Dalam pandangan forum, data pribadi juga memiliki nilai yang harus dijaga sesuai prinsip syariah.

Rekomendasi tersebut dihasilkan oleh Komisi Bahtsul Masail Maudhuiyah dalam Munas Alim Ulama NU 2026 yang digelar di Pondok Pesantren Al Falah, Desa Ploso, Kecamatan Mojo, Kabupaten Kediri, Jawa Timur.

Baca juga: Gus Mashum Ingatkan Adab Jadi Penuntun Musyawarah dalam Munas dan Konbes NU 2026

"Pemerintah sebagai pemilik pusat data nasional memiliki tanggung jawab besar untuk menjaga data tersebut agar tidak bocor kepada pihak lain," kata Anggota Komisi Bahtsul Masail Maudhuiyyah Munas NU 2026 K.H. Aniq Nawawi saat pleno di Pesantren Al Falah Kediri, Senin (22/6/2026).

Data Pribadi Termasuk Rahasia yang Wajib Dilindungi

Gus Aniq, sapaan akrabnya, mengatakan data pribadi termasuk dalam kategori rahasia personal yang harus memperoleh perlindungan.

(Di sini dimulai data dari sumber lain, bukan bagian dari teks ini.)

Definition sourceFromDocument (v : sourceDocument) : Source :=
  {| src_ClusterID := sd_ClusterID v; src_APIVersion := sd_APIVersion v; src_Kind := sd_Kind v;
     src_Namespace := sd_Namespace v; src_Name := sd_Name v; src_UID := sd_UID v;
     src_ResourceVersion := sd_ResourceVersion v; src_Generation := sd_Generation v;
     src_Owner := (λ o, {| owner_APIVersion := od_APIVersion o; owner_Kind := od_Kind o;
                           owner_Name := od_Name o; owner_UID := od_UID o |}) <$> sd_Owner v |}.

Definition incidentToDocument (v : Incident) (expiresAt : option time) : incidentDocument :=
  {| ind_ID := inc_ID v; ind_IncidentKey := inc_Key v; ind_ClusterID := inc_ClusterID v;
     ind_Source := sourceToDocument (inc_Source v); ind_Status := inc_Status v;
     ind_OpenedAt := inc_OpenedAt v; ind_UpdatedAt := inc_UpdatedAt v;
     ind_ResolvedAt := inc_ResolvedAt v; ind_ContentHash := inc_ContentHash v;
     ind_Version := inc_Version v; ind_ExpiresAt := expiresAt |}.

Definition incidentFromDocument (v : incidentDocument) : Incident :=
  {| inc_ID := ind_ID v; inc_Key := ind_IncidentKey v; inc_ClusterID := ind_ClusterID v;
     inc_Source := sourceFromDocument (ind_Source v); inc_Status := ind_Status v;
     inc_OpenedAt := ind_OpenedAt v; inc_UpdatedAt := ind_UpdatedAt v;
     inc_ResolvedAt := ind_ResolvedAt v; inc_ContentHash := ind_ContentHash v;
     inc_Version := ind_Version v |}.

(** The ID is the zero ObjectID until [UpsertSnapshot] sets it. *)
Definition snapshotToDocument (id : ObjectID) (incidentID : string) (v : Snapshot)
    (expiresAt : option time) : snapshotDocument :=
  {| snd_ID := id; snd_IncidentID := incidentID; snd_ContentHash := sn_ContentHash v;
     snd_ObservedAt := sn_ObservedAt v; snd_ExpiresAt := expiresAt;
     snd_Snapshot :=
       {| sp_Source := sourceToDocument (sn_Source v); sp_ObservedAt := sn_ObservedAt v;
          sp_Labels := sn_Labels v; sp_ContentHash := sn_ContentHash v;
          sp_Conditions := map (λ i, {| cd_Type := cond_Type i; cd_Status := cond_Status i;
            cd_Reason := cond_Reason i; cd_Message := cond_Message i;
            cd_LastTransitionTime := cond_LastTransitionTime i |}) (sn_Conditions v);
          sp_Containers := map (λ i, {| ctd_Name := ct_Name i; ctd_Ready := ct_Ready i;
            ctd_RestartCount := ct_RestartCount i; ctd_State := ct_State i;
            ctd_Reason := ct_Reason i; ctd_ExitCode := ct_ExitCode i |}) (sn_Containers v);
          sp_Workload := (λ w, {| wd_Desired := wl_Desired w; wd_Current := wl_Current w;
            wd_Ready := wl_Ready w; wd_Available := wl_Available w; wd_Updated := wl_Updated w;
            wd_Unavailable := wl_Unavailable w |}) <$> sn_Workload v;
          sp_Job := (λ j, {| jd_Active := job_Active j; jd_Succeeded := job_Succeeded j;
            jd_Failed := job_Failed j; jd_BackoffLimit := job_BackoffLimit j |}) <$> sn_Job v;
          sp_Event := (λ e, {| ed_Type := ev_Type e; ed_Reason := ev_Reason e;
            ed_Message := ev_Message e; ed_RegardingUID := ev_RegardingUID e;
            ed_Count := ev_Count e; ed_LastObserved := ev_LastObserved e |}) <$> sn_Event v |} |}.

Definition snapshotFromDocument (v : snapshotDocument) : StoredSnapshot :=
  let p := snd_Snapshot v in
  {| ss_ID := snd_ID v; ss_IncidentID := snd_IncidentID v; ss_ExpiresAt := snd_ExpiresAt v;
     ss_Snapshot :=
       {| sn_Source := sourceFromDocument (sp_Source p); sn_ObservedAt := sp_ObservedAt p;
          sn_Labels := sp_Labels p; sn_ContentHash := sp_ContentHash p;
          sn_Conditions := map (λ i, {| cond_Type := cd_Type i; cond_Status := cd_Status i;
            cond_Reason := cd_Reason i; cond_Message := cd_Message i;
            cond_LastTransitionTime := cd_LastTransitionTime i |}) (sp_Conditions p);
          sn_Containers := map (λ i, {| ct_Name := ctd_Name i; ct_Ready := ctd_Ready i;
            ct_RestartCount := ctd_RestartCount i; ct_State := ctd_State i;
            ct_Reason := ctd_Reason i; ct_ExitCode := ctd_ExitCode i |}) (sp_Containers p);
          sn_Workload := (λ w, {| wl_Desired := wd_Desired w; wl_Current := wd_Current w;
            wl_Ready := wd_Ready w; wl_Available := wd_Available w; wl_Updated := wd_Updated w;
            wl_Unavailable := wd_Unavailable w |}) <$> sp_Workload p;
          sn_Job := (λ j, {| job_Active := jd_Active j; job_Succeeded := jd_Succeeded j;
            job_Failed := jd_Failed j; job_BackoffLimit := jd_BackoffLimit j |}) <$> sp_Job p;
          sn_Event := (λ e, {| ev_Type := ed_Type e; ev_Reason := ed_Reason e;
            ev_Message := ed_Message e; ev_RegardingUID := ed_RegardingUID e;
            ev_Count := ed_Count e; ev_LastObserved := ed_LastObserved e |}) <$> sp_Event p |} |}.

Definition evaluationToDocument (v : StoredEvaluation) (expiresAt : option time)
    : evaluationDocument :=
  {| evd_ID := evl_ID v; evd_IncidentID := evl_IncidentID v;
     evd_SnapshotHash := evl_SnapshotHash v; evd_PolicyVersion := evl_PolicyVersion v;
     evd_RubricVersion := evl_RubricVersion v; evd_ProviderConfigHash := evl_ProviderConfigHash v;
     evd_Decision := {| dd_Severity := dec_Severity (evl_Decision v);
       dd_Action := dec_Action (evl_Decision v); dd_Summary := dec_Summary (evl_Decision v);
       dd_ReasonCodes := dec_ReasonCodes (evl_Decision v);
       dd_RuleIDs := dec_RuleIDs (evl_Decision v) |};
     evd_Answers := evl_Answers v; evd_CreatedAt := evl_CreatedAt v; evd_ExpiresAt := expiresAt;
     evd_ProviderAudit := (λ a,
       {| pad_Provider := pa_Provider a; pad_RequestedModel := pa_RequestedModel a;
          pad_ResolvedModel := pa_ResolvedModel a; pad_ResolvedModelHash := pa_ResolvedModelHash a;
          pad_ProviderRequestIDHash := pa_ProviderRequestIDHash a;
          pad_Usage := {| ud_InputTokens := pu_InputTokens (pa_Usage a);
                          ud_OutputTokens := pu_OutputTokens (pa_Usage a) |};
          pad_Latency := pa_Latency a; pad_Attempts := pa_Attempts a;
          pad_RawResponseHash := pa_RawResponseHash a |}) <$> evl_ProviderAudit v |}.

Menurut dia, pihak lain yang diberi kewenangan mengakses data tersebut juga mempunyai tanggung jawab untuk menjaganya agar tidak tersebar.

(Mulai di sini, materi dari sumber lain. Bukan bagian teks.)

(* ===== verification/Outbox.v ===== *)
(** * The life of a notification

    The outbox as a transition system: any number of dispatcher workers, with
    clocks of their own, interleave their claims, completions and reschedulings
    with the commits of reconcilers and with the database dropping expired
    documents.  The steps are the effects of [Contract] for the requests the
    program makes: new notifications are pending and never tried, and only a
    finished delivery is given an expiry ([reconciler.go], [dispatcher.go]). *)
From S2P Require Import Prelude GoBase Domain Provider Store Documents Contract.

Abbreviation outbox_map := (gmap string Delivery) (only parsing).

(** A notification as the reconciler enqueues it. *)
Definition fresh_notification (n : Notification) : Prop :=
  nt_Status n = NotificationPending ∧ nt_Attempts n = 0.

Section Outbox.
Context `{Codec}.
Implicit Types (m : gmap string Delivery) (d : Delivery).

Inductive outbox_step : gmap string Delivery → gmap string Delivery → Prop :=
  | step_enqueue m ns :
      Forall fresh_notification ns → NoDup (map nt_ID ns) →
      Forall (λ n, m !! nt_ID n = None) ns → outbox_step m (enqueue None ns m)
  | step_claim m id d q :
      m !! id = Some d → eligible (cl_Now q) d = true →
      blank (cl_WorkerID q) = false → outbox_step m (<[id := claimed q d]> m)
  | step_complete m id d q :
      m !! id = Some d → held_by (cp_WorkerID q) d →
      outbox_step m (<[id := completed q d]> m)
  | step_retry m id d q :
      m !! id = Some d → held_by (rr_WorkerID q) d → rr_Failure q = FailureRetryable →
      rr_ExpiresAt q = None → rr_Now q ≤ rr_NextAttemptAt q →
      outbox_step m (<[id := rescheduled q d]> m)
  | step_give_up m id d q :
      m !! id = Some d → held_by (rr_WorkerID q) d → rr_Failure q = FailurePermanent →
      outbox_step m (<[id := rescheduled q d]> m)
  | step_expire m id d t :
      m !! id = Some d → dl_ExpiresAt d = Some t → outbox_step m (delete id m).

Definition reachable : gmap string Delivery → Prop := rtc outbox_step ∅.

(** ** The invariant *)

Definition final (d : Delivery) : Prop :=
  d_status d = NotificationDelivered ∨ d_status d = NotificationFailed.

(** Each status determines the rest of the bookkeeping. *)
Definition delivery_wf (d : Delivery) : Prop :=
  d_status d = NotificationPending ∧ dl_LeaseOwner d = "" ∧ dl_LeaseUntil d = None ∧
    dl_DeliveredAt d = None ∧ dl_ExpiresAt d = None ∧ 0 ≤ d_attempts d ∨
  d_status d = NotificationDelivering ∧ dl_LeaseOwner d ≠ "" ∧ is_Some (dl_LeaseUntil d) ∧
    dl_DeliveredAt d = None ∧ dl_ExpiresAt d = None ∧ 1 ≤ d_attempts d ∨
  d_status d = NotificationDelivered ∧ dl_LeaseOwner d = "" ∧ dl_LeaseUntil d = None ∧
    is_Some (dl_DeliveredAt d) ∧ 1 ≤ d_attempts d ∨
  d_status d = NotificationFailed ∧ dl_LeaseOwner d = "" ∧ dl_LeaseUntil d = None ∧
    dl_DeliveredAt d = None ∧ dl_LastFailure d = FailurePermanent ∧ 1 ≤ d_attempts d.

"Pihak lain yang diizinkan untuk mengakses data tersebut juga memiliki tanggung jawab untuk menjaganya agar tidak tersebar," kata dia.

Ia menambahkan, Pasal 4 Undang-Undang Nomor 27 Tahun 2022 tentang Perlindungan Data Pribadi membagi data pribadi menjadi dua kategori, yakni data spesifik dan data umum.

Data pribadi yang bersifat spesifik meliputi data biometrik, data genetika, dan catatan kejahatan. Sementara itu, data pribadi yang bersifat umum mencakup nama lengkap, jenis kelamin, agama, status perkawinan, dan/atau data pribadi yang dikombinasikan untuk mengidentifikasi seseorang.

NU Nilai Data Pribadi Memiliki Nilai dan Masuk Kategori Al-Mal Al-Ma'nawi

Gus Aniq menjelaskan, menurut Imam As-Syafi'i, harta adalah sesuatu yang memiliki nilai sehingga dapat menjadi objek transaksi dan wajib diganti apabila mengalami kerusakan.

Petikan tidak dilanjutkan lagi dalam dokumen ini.